• **Task objective**
As the lines appear below, please set them down exactly, starting at the first and finishing with the one containing "pose proof (apart_in _ _ _ _ _ HapP Hin). cbn.".

Top of Data extract

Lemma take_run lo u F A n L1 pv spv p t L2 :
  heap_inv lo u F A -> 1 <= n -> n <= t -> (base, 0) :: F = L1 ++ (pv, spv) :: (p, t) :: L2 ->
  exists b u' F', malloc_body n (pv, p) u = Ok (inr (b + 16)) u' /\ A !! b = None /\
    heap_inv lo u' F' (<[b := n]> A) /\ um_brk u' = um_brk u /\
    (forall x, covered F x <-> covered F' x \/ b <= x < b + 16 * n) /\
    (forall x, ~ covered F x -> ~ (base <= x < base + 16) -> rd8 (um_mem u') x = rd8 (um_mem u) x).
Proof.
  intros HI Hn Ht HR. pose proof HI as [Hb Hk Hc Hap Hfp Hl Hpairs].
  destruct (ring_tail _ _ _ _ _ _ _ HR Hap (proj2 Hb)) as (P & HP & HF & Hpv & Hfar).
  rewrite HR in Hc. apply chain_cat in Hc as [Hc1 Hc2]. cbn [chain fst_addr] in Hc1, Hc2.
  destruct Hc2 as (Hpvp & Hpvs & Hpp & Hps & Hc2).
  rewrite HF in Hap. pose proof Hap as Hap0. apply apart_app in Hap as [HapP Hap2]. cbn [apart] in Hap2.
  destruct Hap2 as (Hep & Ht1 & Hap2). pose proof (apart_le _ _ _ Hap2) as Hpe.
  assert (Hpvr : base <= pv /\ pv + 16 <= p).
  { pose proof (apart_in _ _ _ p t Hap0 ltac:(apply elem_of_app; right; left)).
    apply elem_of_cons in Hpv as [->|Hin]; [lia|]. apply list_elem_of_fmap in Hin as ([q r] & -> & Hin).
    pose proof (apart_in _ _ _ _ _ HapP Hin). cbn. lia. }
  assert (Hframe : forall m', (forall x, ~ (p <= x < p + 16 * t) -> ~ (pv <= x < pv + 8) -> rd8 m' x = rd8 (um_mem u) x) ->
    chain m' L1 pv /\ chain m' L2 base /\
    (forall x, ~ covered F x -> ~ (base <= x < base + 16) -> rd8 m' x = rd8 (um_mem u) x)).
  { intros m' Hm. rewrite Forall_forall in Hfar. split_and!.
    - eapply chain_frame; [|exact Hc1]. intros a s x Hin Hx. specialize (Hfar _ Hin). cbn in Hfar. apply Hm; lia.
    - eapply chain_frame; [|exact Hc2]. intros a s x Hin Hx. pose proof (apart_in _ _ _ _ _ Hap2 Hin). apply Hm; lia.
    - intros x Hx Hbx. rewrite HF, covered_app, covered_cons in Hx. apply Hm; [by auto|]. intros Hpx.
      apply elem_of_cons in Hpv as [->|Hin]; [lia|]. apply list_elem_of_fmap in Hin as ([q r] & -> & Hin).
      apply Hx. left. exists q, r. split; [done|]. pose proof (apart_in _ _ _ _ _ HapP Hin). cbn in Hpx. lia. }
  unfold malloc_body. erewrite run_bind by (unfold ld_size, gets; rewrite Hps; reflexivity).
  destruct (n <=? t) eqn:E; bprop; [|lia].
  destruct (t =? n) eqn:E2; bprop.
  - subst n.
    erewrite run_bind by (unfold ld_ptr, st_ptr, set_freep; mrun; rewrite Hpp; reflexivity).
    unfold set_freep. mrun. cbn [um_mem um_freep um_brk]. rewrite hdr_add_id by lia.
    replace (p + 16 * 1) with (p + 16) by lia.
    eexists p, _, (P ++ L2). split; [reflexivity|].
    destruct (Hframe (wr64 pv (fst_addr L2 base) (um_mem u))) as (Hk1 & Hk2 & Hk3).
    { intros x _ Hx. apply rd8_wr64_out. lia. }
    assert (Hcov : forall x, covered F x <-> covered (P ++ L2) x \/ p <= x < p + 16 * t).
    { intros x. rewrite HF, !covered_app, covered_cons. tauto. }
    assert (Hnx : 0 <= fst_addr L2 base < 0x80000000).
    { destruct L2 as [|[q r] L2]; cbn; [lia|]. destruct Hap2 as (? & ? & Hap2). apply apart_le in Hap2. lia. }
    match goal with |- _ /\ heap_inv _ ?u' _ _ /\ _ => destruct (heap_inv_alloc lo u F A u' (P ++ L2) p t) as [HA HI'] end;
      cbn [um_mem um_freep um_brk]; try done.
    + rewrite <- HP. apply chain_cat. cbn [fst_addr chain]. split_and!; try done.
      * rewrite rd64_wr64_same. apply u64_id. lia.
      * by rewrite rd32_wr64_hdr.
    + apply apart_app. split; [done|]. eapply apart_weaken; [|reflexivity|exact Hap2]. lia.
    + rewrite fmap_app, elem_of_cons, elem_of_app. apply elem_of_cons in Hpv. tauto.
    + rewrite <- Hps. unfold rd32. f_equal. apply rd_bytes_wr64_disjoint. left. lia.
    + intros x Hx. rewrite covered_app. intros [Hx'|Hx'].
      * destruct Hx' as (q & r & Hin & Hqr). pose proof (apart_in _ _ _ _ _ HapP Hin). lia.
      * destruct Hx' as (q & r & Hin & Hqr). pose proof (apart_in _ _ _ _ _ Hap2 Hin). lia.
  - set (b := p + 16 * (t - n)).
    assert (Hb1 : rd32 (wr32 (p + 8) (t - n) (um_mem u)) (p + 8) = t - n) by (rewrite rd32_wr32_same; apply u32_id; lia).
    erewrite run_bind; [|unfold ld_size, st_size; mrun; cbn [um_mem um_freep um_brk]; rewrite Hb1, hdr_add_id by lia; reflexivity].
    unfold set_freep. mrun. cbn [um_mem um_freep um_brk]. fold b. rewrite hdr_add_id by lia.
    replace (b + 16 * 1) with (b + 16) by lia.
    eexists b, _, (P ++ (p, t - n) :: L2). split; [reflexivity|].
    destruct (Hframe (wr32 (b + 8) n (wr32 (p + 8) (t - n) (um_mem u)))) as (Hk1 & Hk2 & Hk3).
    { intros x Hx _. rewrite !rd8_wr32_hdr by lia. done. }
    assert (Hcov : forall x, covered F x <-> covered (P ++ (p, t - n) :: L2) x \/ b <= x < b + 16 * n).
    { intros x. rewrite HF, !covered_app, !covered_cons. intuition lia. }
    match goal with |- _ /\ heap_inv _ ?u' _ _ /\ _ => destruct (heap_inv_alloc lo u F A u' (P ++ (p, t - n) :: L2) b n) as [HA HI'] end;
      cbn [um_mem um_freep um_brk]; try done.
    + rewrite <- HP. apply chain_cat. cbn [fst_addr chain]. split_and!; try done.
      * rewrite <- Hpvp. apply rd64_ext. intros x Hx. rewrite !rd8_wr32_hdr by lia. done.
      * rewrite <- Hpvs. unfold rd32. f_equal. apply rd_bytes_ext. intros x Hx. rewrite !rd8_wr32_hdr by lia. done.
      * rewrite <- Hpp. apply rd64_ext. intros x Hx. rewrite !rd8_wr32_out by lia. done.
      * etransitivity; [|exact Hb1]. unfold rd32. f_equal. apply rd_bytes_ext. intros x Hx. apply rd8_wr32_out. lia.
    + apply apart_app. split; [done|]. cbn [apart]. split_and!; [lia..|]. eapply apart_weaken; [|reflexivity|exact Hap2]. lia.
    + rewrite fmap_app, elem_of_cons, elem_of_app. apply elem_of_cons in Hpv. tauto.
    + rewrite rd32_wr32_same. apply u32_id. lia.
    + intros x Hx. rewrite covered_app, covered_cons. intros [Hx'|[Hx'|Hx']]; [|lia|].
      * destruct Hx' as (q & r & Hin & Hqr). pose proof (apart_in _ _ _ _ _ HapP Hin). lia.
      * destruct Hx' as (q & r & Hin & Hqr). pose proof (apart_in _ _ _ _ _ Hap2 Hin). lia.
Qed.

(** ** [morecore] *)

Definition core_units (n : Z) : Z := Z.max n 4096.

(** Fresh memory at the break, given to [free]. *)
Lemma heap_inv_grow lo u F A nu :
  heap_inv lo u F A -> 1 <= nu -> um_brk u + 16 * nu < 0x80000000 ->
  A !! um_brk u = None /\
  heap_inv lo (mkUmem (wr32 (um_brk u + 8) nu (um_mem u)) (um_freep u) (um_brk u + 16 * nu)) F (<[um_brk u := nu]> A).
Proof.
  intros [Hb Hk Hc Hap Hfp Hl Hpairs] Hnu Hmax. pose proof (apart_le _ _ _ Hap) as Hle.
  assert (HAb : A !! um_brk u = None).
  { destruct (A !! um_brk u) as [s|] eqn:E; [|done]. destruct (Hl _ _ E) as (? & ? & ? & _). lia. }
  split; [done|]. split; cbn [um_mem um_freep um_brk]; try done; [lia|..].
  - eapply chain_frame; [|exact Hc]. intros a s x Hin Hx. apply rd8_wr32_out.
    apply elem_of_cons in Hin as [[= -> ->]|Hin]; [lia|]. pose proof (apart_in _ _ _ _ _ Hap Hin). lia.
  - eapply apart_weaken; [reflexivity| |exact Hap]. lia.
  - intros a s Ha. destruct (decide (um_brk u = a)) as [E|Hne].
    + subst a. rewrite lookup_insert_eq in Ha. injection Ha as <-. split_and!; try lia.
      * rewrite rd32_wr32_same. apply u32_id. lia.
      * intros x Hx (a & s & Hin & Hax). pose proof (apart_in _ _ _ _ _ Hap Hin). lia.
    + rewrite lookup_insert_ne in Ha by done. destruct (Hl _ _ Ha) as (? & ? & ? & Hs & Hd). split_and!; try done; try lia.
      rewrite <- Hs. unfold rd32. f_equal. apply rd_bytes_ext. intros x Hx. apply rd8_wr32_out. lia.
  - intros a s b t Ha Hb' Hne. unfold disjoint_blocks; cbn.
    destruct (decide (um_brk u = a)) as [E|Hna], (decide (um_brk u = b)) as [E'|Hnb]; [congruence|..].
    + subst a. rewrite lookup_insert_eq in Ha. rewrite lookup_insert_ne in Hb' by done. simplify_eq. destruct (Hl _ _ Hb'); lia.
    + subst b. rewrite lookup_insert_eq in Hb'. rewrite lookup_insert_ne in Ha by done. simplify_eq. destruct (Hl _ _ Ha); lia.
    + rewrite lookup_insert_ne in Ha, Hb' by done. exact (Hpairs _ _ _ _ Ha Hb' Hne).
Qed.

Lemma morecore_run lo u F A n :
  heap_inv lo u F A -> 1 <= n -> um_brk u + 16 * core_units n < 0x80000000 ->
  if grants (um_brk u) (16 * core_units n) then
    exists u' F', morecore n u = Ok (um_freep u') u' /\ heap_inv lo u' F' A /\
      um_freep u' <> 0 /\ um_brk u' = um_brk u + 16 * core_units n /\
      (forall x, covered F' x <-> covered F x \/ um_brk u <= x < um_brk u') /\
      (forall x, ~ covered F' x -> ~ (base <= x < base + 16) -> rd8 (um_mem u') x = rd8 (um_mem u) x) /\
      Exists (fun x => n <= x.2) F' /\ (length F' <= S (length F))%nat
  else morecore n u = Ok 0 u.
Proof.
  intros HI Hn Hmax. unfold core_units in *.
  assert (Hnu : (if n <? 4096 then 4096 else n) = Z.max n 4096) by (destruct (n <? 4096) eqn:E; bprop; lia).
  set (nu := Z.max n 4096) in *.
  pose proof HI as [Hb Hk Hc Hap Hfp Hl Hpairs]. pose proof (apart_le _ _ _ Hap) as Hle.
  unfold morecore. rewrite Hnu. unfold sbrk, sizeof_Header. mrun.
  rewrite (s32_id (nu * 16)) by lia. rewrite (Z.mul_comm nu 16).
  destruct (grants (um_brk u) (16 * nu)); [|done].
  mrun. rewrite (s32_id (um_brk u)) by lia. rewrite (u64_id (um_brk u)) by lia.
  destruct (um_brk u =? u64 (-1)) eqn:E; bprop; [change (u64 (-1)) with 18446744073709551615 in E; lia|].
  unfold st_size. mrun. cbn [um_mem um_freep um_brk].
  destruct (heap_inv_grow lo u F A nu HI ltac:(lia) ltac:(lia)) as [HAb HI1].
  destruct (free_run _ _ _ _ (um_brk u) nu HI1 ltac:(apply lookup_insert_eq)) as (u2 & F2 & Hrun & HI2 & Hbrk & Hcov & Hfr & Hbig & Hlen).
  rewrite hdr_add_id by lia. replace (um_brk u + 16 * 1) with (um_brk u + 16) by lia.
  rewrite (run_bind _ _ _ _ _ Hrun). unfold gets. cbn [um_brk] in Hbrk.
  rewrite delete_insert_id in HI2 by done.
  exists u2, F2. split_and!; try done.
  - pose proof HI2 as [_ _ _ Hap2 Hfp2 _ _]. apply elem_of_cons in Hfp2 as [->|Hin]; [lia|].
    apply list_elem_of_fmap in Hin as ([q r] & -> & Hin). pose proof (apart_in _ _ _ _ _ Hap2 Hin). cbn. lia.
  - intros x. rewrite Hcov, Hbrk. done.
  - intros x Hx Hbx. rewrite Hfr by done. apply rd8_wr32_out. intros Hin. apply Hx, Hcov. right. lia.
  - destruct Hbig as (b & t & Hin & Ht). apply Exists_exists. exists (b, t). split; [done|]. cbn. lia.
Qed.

Bottom of Data extract

• **Result of the task**
Lemma take_run lo u F A n L1 pv spv p t L2 :
  heap_inv lo u F A -> 1 <= n -> n <= t -> (base, 0) :: F = L1 ++ (pv, spv) :: (p, t) :: L2 ->
  exists b u' F', malloc_body n (pv, p) u = Ok (inr (b + 16)) u' /\ A !! b = None /\
    heap_inv lo u' F' (<[b := n]> A) /\ um_brk u' = um_brk u /\
    (forall x, covered F x <-> covered F' x \/ b <= x < b + 16 * n) /\
    (forall x, ~ covered F x -> ~ (base <= x < base + 16) -> rd8 (um_mem u') x = rd8 (um_mem u) x).
Proof.
  intros HI Hn Ht HR. pose proof HI as [Hb Hk Hc Hap Hfp Hl Hpairs].
  destruct (ring_tail _ _ _ _ _ _ _ HR Hap (proj2 Hb)) as (P & HP & HF & Hpv & Hfar).
  rewrite HR in Hc. apply chain_cat in Hc as [Hc1 Hc2]. cbn [chain fst_addr] in Hc1, Hc2.
  destruct Hc2 as (Hpvp & Hpvs & Hpp & Hps & Hc2).
  rewrite HF in Hap. pose proof Hap as Hap0. apply apart_app in Hap as [HapP Hap2]. cbn [apart] in Hap2.
  destruct Hap2 as (Hep & Ht1 & Hap2). pose proof (apart_le _ _ _ Hap2) as Hpe.
  assert (Hpvr : base <= pv /\ pv + 16 <= p).
  { pose proof (apart_in _ _ _ p t Hap0 ltac:(apply elem_of_app; right; left)).
    apply elem_of_cons in Hpv as [->|Hin]; [lia|]. apply list_elem_of_fmap in Hin as ([q r] & -> & Hin).
    pose proof (apart_in _ _ _ _ _ HapP Hin). cbn. lia. }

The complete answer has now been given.